R : Setiap hari, setelah mengerjakan PR, saya mengunjungi sejumlah klub untuk menyampaikan presentasi tentang proyek saya. Semakin banyak saya memberi presentasi, semakin banyak sumbangan yang datang. Teman-teman sekelas saya di kelas dua menempatkan sebuah kotak sumbangan di ruang kelas dan memulai kampanye sahabat pena dengan murid-murid Angolo Primary School . Sahabat pena saya yang pertama adalah Jimmy Akana, seorang anak yatim piatu yang pada waktu itu berumur 8 tahun.
BULAN Januari 1999, keluarga Hreljac menerima kabar bahwa Sumur Ryan telah menjadi berkat bagi banyak orang kampung yang kehausan. Malam itu, Ryan menambahkan satu permohonan dalam doanya, "Tuhan, jagalah sahabat-sahabat saya, Jimmy dan Gizaw, dan izinkan saya melihat sumur saya suatu hari nanti." Orangtua Ryan mengatakan bahwa mereka bisa mulai menabung supaya dapat pergi ke Uganda , tetapi mungkin Ryan perlu menunggu sampai umur 12 tahun agar tabungan mereka cukup untuk biaya perjalanan itu.

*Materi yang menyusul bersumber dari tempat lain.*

(* ===== verification/Numbers.v ===== *)
(** * Durations and numbers for the eye

    [tui/format.go]: [formatDuration] and [formatNumber], which go through [float64]. A
    float is the rational number it stands for; every operation rounds its exact result
    to 53 bits, ties to even. The numbers here are far from the least and greatest floats,
    so that the exponent is not limited. *)

From Stdlib Require Import QArith Qround Qabs Qpower Lqa.
From stdpp Require Import pretty.
From S2P Require Import Prelude Times.

Open Scope Q_scope.

Definition Minute : Z := 60 * Sec.
Definition Hour : Z := 60 * Minute.
Definition Day : Z := 24 * Hour.

(** ** Rounding *)

Definition roundHalfEven (q : Q) : Z :=
  let z := Qfloor q in
  match Qcompare (q - inject_Z z) (1 # 2) with
  | Lt => z
  | Gt => (z + 1)%Z
  | Eq => if Z.even z then z else (z + 1)%Z
  end.

(** The exponent of the leading bit of a number other than 0. *)
Definition expo (q : Q) : Z :=
  let e := (Z.log2 (Z.abs (Qnum q)) - Z.log2 (Z.pos (Qden q)))%Z in
  if Qle_bool (Qpower 2 e) (Qabs q) then e else (e - 1)%Z.

Definition ulp (q : Q) : Q := Qpower 2 (expo q - 52).

Definition RN (q : Q) : Q :=
  if Qeq_bool q 0 then 0 else Qred (inject_Z (roundHalfEven (q / ulp q)) * ulp q).

Definition float64 (z : Z) : Q := RN (inject_Z z).

(** [int(x)] drops the fraction. *)
Definition trunc (q : Q) : Z := if Qle_bool 0 q then Qfloor q else (- Qfloor (- q))%Z.

(** [d.Seconds()], [d.Minutes()], [d.Hours()], by the unit. *)
Definition in_unit (u d : Z) : Q :=
  RN (float64 (Z.quot d u) + RN (float64 (Z.rem d u) / inject_Z u)).

Definition formatDuration (d : Z) : string :=
  if (d <? Minute)%Z then pretty (trunc (in_unit Sec d)) +:+ "s ago"
  else if (d <? Hour)%Z then pretty (trunc (in_unit Minute d)) +:+ "m ago"
  else if (d <? Day)%Z then pretty (trunc (in_unit Hour d)) +:+ "h ago"
  else pretty (trunc (RN (in_unit Hour d / inject_Z 24))) +:+ "d ago".

(** [%.1f] of a number that is not negative. *)
Definition tenths (q : Q) : Z := roundHalfEven (q * inject_Z 10).
Definition fixed1 (t : Z) : string := pretty (t / 10)%Z +:+ "." +:+ pretty (t mod 10)%Z.

Definition scaled (n u : Z) : Z := tenths (RN (float64 n / inject_Z u)).

Definition formatNumber (n : Z) : string :=
  if (n <? 1000)%Z then pretty n
  else if (n <? 1000000)%Z then fixed1 (scaled n 1000) +:+ "K"
  else if (n <? 1000000000)%Z then fixed1 (scaled n 1000000) +:+ "M"
  else fixed1 (scaled n 1000000000) +:+ "G".

Example format_samples :
  map formatNumber [0; 999; 1000; 1250; 1350; 999949; 999950; 1234567; 5000000000; 9223372036854775807]%Z
  = ["0"; "999"; "1.0K"; "1.2K"; "1.4K"; "999.9K"; "1000.0K"; "1.2M"; "5.0G"; "9223372036.9G"]%string.
Proof. vm_compute. reflexivity. Qed.

Example duration_samples :
  map formatDuration [0; 59 * Sec + 999999999; 60 * Sec; Hour - 1; Day - 1; Day; maxDuration; - Sec - 1]%Z
  = ["0s ago"; "59s ago"; "1m ago"; "59m ago"; "23h ago"; "1d ago"; "106751d ago"; "-1s ago"]%string.
Proof. vm_compute. reflexivity. Qed.

(** ** How far rounding goes *)

Lemma inject_succ z : inject_Z (z + 1) == inject_Z z + 1.
Proof. by rewrite inject_Z_plus. Qed.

Tetangga sebelah rumah keluarga Hreljac, Beverly dan Bruce Paynter, sering melakukan perjalanan dengan pesawat terbang dan memperoleh point penerbangan gratis yang diberikan perusahaan penerbangan sebagai ungkapan terima kasih untuk perjalanan mereka. Pada tanggal 1 Januari 2000, suami isteri tersebut menghadiahkan semua point yang mereka kumpulkan kepada keluarga Hreljac.
Bulan Juli 2000, Mark, Susan dan Ryan terbang ke Afrika menggunakan sumbangan dari tetangga sebelah, ditambah sumbangan dari beberapa donatur lain. Gizaw Shibru menjemput mereka dengan sebuah truk. Ketika mereka tiba di Angolo, ratusan orang berdiri di sepanjang jalan sambil bersorak, "Rayan! Rayan! Rayan!" Anak-anak sekolah berseragam putih biru berdiri di sepanjang jalan dan bertepuk tangan ketika Ryan berjalan menuju sumurnya. Sumur itu dihiasi bunga-bunga dan diukir dengan tulisan: Sumur Ryan, dibangun oleh Ryan H. Di sanalah Ryan berjumpa dengan Jimmy untuk pertama kalinya. Mereka. memompa bersama dan memancarlah air bening dari saluran pompa tersebut. Kedua anak laki-Iaki itu bersama-sama menadah air dengan tangan mereka dan meminumnya. Air yang telah mereka mimpikan bersama sejak lama!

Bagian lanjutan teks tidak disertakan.